[Dataset entries]

☆ ☆ ☆

(* ===== verification/PlaygroundStorage.v ===== *)
(** * Storage of the playground ([web/src/features/playground/lib/storage/])

    Settings and messages are kept in the browser's storage as JSON in an
    envelope with a version.  The storage is a map; whether it has room for an
    item is a parameter ([accepts]).  The schemas are those of
    [storage-schema.ts], as the library zod reads them. *)

From S2P Require Import Prelude JsString JsNumber JsValue JsRegExp JsMap JsonRoundTrip PlaygroundMessages PlaygroundChat.

Module PlaygroundStorage.
Import PlaygroundMessages PlaygroundChat.

Definition CONFIG_KEY : jsstr := "playground_config".
Definition MESSAGES_KEY : jsstr := "playground_messages".
Definition PARAMETER_ENABLED_KEY : jsstr := "playground_parameter_enabled".

Definition STORAGE_VERSION : Z := 1.
Definition MAX_STORED_MESSAGES : nat := 100.
Definition MAX_STORED_MESSAGES_BYTES : Z := 1024 * 1024.
Definition MAX_LOADED_MESSAGES_CHARS : Z := 120000.
Definition MAX_LOADED_MESSAGE_CHARS : Z := 40000.

Definition TRUNCATED_CONTENT_SUFFIX : jsstr := [10; 10; 91; 46; 46; 46; 93]%N.
Definition MIN_PREFIX_COLLAPSE_LENGTH : Z := 2000.
Definition MIN_REPEATED_SECTION_COUNT : nat := 3.

(** [s.length] as an integer; the limits are too large for unary numbers. *)
Definition zlen {A} (l : list A) : Z := Z.of_nat (length l).

(** ** Messages as data *)

Definition role_text (r : MessageRole) : jsstr := match r with user => "user" | assistant => "assistant" | system => "system" end.
Definition status_text (s : MessageStatus) : jsstr :=
  match s with loading => "loading" | streaming => "streaming" | complete => "complete" | error => "error" end.

Definition opt_value {A} (f : A → value) (o : option A) : value := match o with Some a => f a | None => VUndef end.

Definition version_value (v : MessageVersion) : value :=
  VObj [("id"%js, VStr (version_id v)); ("content"%js, VStr (content v))].
Definition source_value (s : jsstr * jsstr) : value := VObj [("href"%js, VStr s.1); ("title"%js, VStr s.2)].
Definition reasoning_value (r : Reasoning) : value :=
  VObj [("content"%js, VStr (r_content r)); ("duration"%js, VNum (r_duration r));
        ("startedAt"%js, opt_value VNum (r_startedAt r)); ("completedAt"%js, opt_value VNum (r_completedAt r));
        ("durationMs"%js, opt_value VNum (r_durationMs r))].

☆ ☆ ☆

EXERCISE AIM: Would you output, unchanged, each line from the start of the records to the line that holds "(** ** Messages as data *)", both included and nothing else?

EXERCISE RESULT:
(* ===== verification/PlaygroundStorage.v ===== *)
(** * Storage of the playground ([web/src/features/playground/lib/storage/])

    Settings and messages are kept in the browser's storage as JSON in an
    envelope with a version.  The storage is a map; whether it has room for an
    item is a parameter ([accepts]).  The schemas are those of
    [storage-schema.ts], as the library zod reads them. *)

From S2P Require Import Prelude JsString JsNumber JsValue JsRegExp JsMap JsonRoundTrip PlaygroundMessages PlaygroundChat.

Module PlaygroundStorage.
Import PlaygroundMessages PlaygroundChat.

Definition CONFIG_KEY : jsstr := "playground_config".
Definition MESSAGES_KEY : jsstr := "playground_messages".
Definition PARAMETER_ENABLED_KEY : jsstr := "playground_parameter_enabled".

Definition STORAGE_VERSION : Z := 1.
Definition MAX_STORED_MESSAGES : nat := 100.
Definition MAX_STORED_MESSAGES_BYTES : Z := 1024 * 1024.
Definition MAX_LOADED_MESSAGES_CHARS : Z := 120000.
Definition MAX_LOADED_MESSAGE_CHARS : Z := 40000.

Definition TRUNCATED_CONTENT_SUFFIX : jsstr := [10; 10; 91; 46; 46; 46; 93]%N.
Definition MIN_PREFIX_COLLAPSE_LENGTH : Z := 2000.
Definition MIN_REPEATED_SECTION_COUNT : nat := 3.

(** [s.length] as an integer; the limits are too large for unary numbers. *)
Definition zlen {A} (l : list A) : Z := Z.of_nat (length l).

(** ** Messages as data *)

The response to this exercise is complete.